(Exercise material begins)
(* ===== verification/SchedCache.v ===== *)
(** * The scheduler cache: [pkg/scheduler/internal/cache/cache.go]

    The pods the scheduler has assumed or observed, the aggregated information
    of their nodes in a doubly linked list ordered by the time of the last
    change, the node tree and the image states.  Every operation runs under the
    cache's lock, so it is one step.  An item of the list is addressed by the
    name of its node, its key in [nodes]; the global counter of
    [framework.nextGeneration] is the field [generation]; [klog.Fatal] is a
    panic; times are integers. *)

From S2P Require Import Prelude ApiTypes NodeInfo NodeTree.
#[local] Open Scope Z_scope.

Record podState := mkPodState {
  ps_pod : Pod;
  deadline : option Z;
  bindingFinished : bool;
}.

Record imageState := mkImgState { img_size : Z; img_nodes : gset string }.

Record nodeInfoListItem := mkItem {
  info : NodeInfo;
  next : option string;
  prev : option string;
}.

Record schedulerCache := mkCache {
  assumedPods : gset string;
  podStates : gmap string podState;
  nodes : gmap string nodeInfoListItem;
  headNode : option string;
  ctree : nodeTree;
  imageStates : gmap string imageState;
  generation : Z;
}.

Definition newSchedulerCache (generation : Z) : schedulerCache :=
  mkCache ∅ ∅ ∅ None (newNodeTree []) ∅ generation.

Definition set_nodes (c : schedulerCache) (ns : gmap string nodeInfoListItem) (h : option string)
    : schedulerCache :=
  mkCache (assumedPods c) (podStates c) ns h (ctree c) (imageStates c) (generation c).

Definition set_pods (c : schedulerCache) (a : gset string) (p : gmap string podState)
    : schedulerCache :=
  mkCache a p (nodes c) (headNode c) (ctree c) (imageStates c) (generation c).

Definition set_tree (c : schedulerCache) (t : nodeTree) : schedulerCache :=
  mkCache (assumedPods c) (podStates c) (nodes c) (headNode c) t (imageStates c) (generation c).

Definition set_images (c : schedulerCache) (i : gmap string imageState) : schedulerCache :=
  mkCache (assumedPods c) (podStates c) (nodes c) (headNode c) (ctree c) i (generation c).

(** Writing through the pointer [n.info], with the counter it leaves. *)
Definition set_info (c : schedulerCache) (name : string) (r : NodeInfo * Z) : schedulerCache :=
  mkCache (assumedPods c) (podStates c)
    (alter (λ it, mkItem r.1 (next it) (prev it)) name (nodes c)) (headNode c) (ctree c)
    (imageStates c) r.2.

(** ** The linked list *)

Definition set_next (v : option string) (it : nodeInfoListItem) : nodeInfoListItem :=
  mkItem (info it) v (prev it).
Definition set_prev (v : option string) (it : nodeInfoListItem) : nodeInfoListItem :=
  mkItem (info it) (next it) v.

(** Writing through a pointer, if it is not nil. *)
Definition write (p : option string) (f : nodeInfoListItem → nodeInfoListItem)
    (ns : gmap string nodeInfoListItem) : gmap string nodeInfoListItem :=
  match p with Some x => alter f x ns | None => ns end.

Definition moveNodeInfoToHead (c : schedulerCache) (name : string) : schedulerCache :=
  match nodes c !! name with
  | None => c
  | Some ni =>
      if decide (headNode c = Some name) then c
      else
        let ns := write (prev ni) (set_next (next ni)) (nodes c) in
        let ns := write (next ni) (set_prev (prev ni)) ns in
        let ns := write (headNode c) (set_prev (Some name)) ns in
        let ns := alter (λ it, mkItem (info it) (headNode c) None) name ns in
        set_nodes c ns (Some name)
  end.

Definition removeNodeInfoFromList (c : schedulerCache) (name : string) : schedulerCache :=
  match nodes c !! name with
  | None => c
  | Some ni =>
      let ns := write (prev ni) (set_next (next ni)) (nodes c) in
      let ns := write (next ni) (set_prev (prev ni)) ns in
      let h := if decide (headNode c = Some name) then next ni else headNode c in
      set_nodes c (delete name ns) h
  end.

(** ** Images *)

Definition createImageStateSummary (state : imageState) : ImageStateSummary :=
  mkImageState (img_size state) (Z.of_nat (size (img_nodes state))).

(** The names of a node's images with their sizes, in the order of the loops. *)
Definition image_names (nd : Node) : list (string * Z) :=
  node_Images nd ≫= λ image, (λ name, (name, img_SizeBytes image)) <$> img_Names image.

Definition addImage (nodeName : string)
    (s : gmap string imageState * gmap string ImageStateSummary) (image : string * Z)
    : gmap string imageState * gmap string ImageStateSummary :=
  let '(imageStates, newSum) := s in
  let '(name, size) := image in
  let state :=
    match imageStates !! name with
    | None => mkImgState size {[nodeName]}
    | Some state => mkImgState (img_size state) ({[nodeName]} ∪ img_nodes state)
    end in
  (<[name := state]> imageStates,
   match newSum !! name with
   | None => <[name := createImageStateSummary state]> newSum
   | Some _ => newSum
   end).

Definition set_ImageStates (n : NodeInfo) (s : gmap string ImageStateSummary) : NodeInfo :=
  mkNodeInfo (node n) (Pods n) (PodsWithAffinity n) (PodsWithRequiredAntiAffinity n) (UsedPorts n)
    (Requested n) (NonZeroRequested n) (Allocatable n) s (Generation n).

(** The information of a node is [nodes[name].info]. *)
Definition addNodeImageStates (c : schedulerCache) (nd : Node) : schedulerCache :=
  let '(images, newSum) := foldl (addImage (node_Name nd)) (imageStates c, ∅) (image_names nd) in
  let c := set_images c images in
  match nodes c !! node_Name nd with
  | Some it => set_info c (node_Name nd) (set_ImageStates (info it) newSum, generation c)
  | None => c
  end.

Definition removeImage (nodeName : string) (imageStates : gmap string imageState)
    (image : string * Z) : gmap string imageState :=
  match imageStates !! image.1 with
  | Some state =>
      let state := mkImgState (img_size state) (img_nodes state ∖ {[nodeName]}) in
      if (size (img_nodes state) =? 0)%nat then delete image.1 imageStates
      else <[image.1 := state]> imageStates
  | None => imageStates
  end.

Definition removeNodeImageStates (c : schedulerCache) (nd : option Node) : schedulerCache :=
  match nd with
  | None => c
  | Some nd => set_images c (foldl (removeImage (node_Name nd)) (imageStates c) (image_names nd))
  end.

(** ** Pods *)

Section Gates.
Context (LocalStorageCapacityIsolation PodOverhead : bool) (ttl : Z).
Local Abbreviation ni_AddPod := (NodeInfo.AddPod LocalStorageCapacityIsolation PodOverhead).
Local Abbreviation ni_RemovePod := (NodeInfo.RemovePod LocalStorageCapacityIsolation PodOverhead).
Local Abbreviation ni_SetNode := (NodeInfo.SetNode LocalStorageCapacityIsolation).
Local Abbreviation ni_New := (NodeInfo.NewNodeInfo LocalStorageCapacityIsolation PodOverhead).

(** [cache.nodes[name]], created when it is missing. *)
Definition ensure_node (c : schedulerCache) (name : string) : schedulerCache :=
  match nodes c !! name with
  | Some _ => c
  | None =>
      let '(ni, g) := ni_New [] (generation c) in
      mkCache (assumedPods c) (podStates c) (<[name := mkItem ni None None]> (nodes c)) (headNode c)
        (ctree c) (imageStates c) g
  end.

Definition addPod (c : schedulerCache) (pod : Pod) : schedulerCache :=
  let c := ensure_node c (pod_NodeName pod) in
  match nodes c !! pod_NodeName pod with
  | Some n =>
      moveNodeInfoToHead (set_info c (pod_NodeName pod) (ni_AddPod (info n) pod (generation c)))
        (pod_NodeName pod)
  | None => c
  end.

(** The flag is [true] for a nil error, here and below. *)
Definition removePod (c : schedulerCache) (pod : Pod) : outcome (schedulerCache * bool) :=
  match nodes c !! pod_NodeName pod with
  | None => Ret (c, true)
  | Some n =>
      match ni_RemovePod (info n) pod (generation c) with
      | Panic => Panic
      | Ret (ni, g, ok) =>
          let c := set_info c (pod_NodeName pod) (ni, g) in
          if ok then
            if (length (Pods ni) =? 0)%nat && bool_decide (node ni = None)
            then Ret (removeNodeInfoFromList c (pod_NodeName pod), true)
            else Ret (moveNodeInfoToHead c (pod_NodeName pod), true)
          else Ret (c, false)
      end
  end.

Definition updatePod (c : schedulerCache) (oldPod newPod : Pod) : outcome (schedulerCache * bool) :=
  match removePod c oldPod with
  | Ret (c, true) => Ret (addPod c newPod, true)
  | r => r
  end.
(Exercise material ends)
**Work instructions**
Give the tally of lines in the listing above that contain the string "linked", with nothing besides it.

**Response to the exercise**
2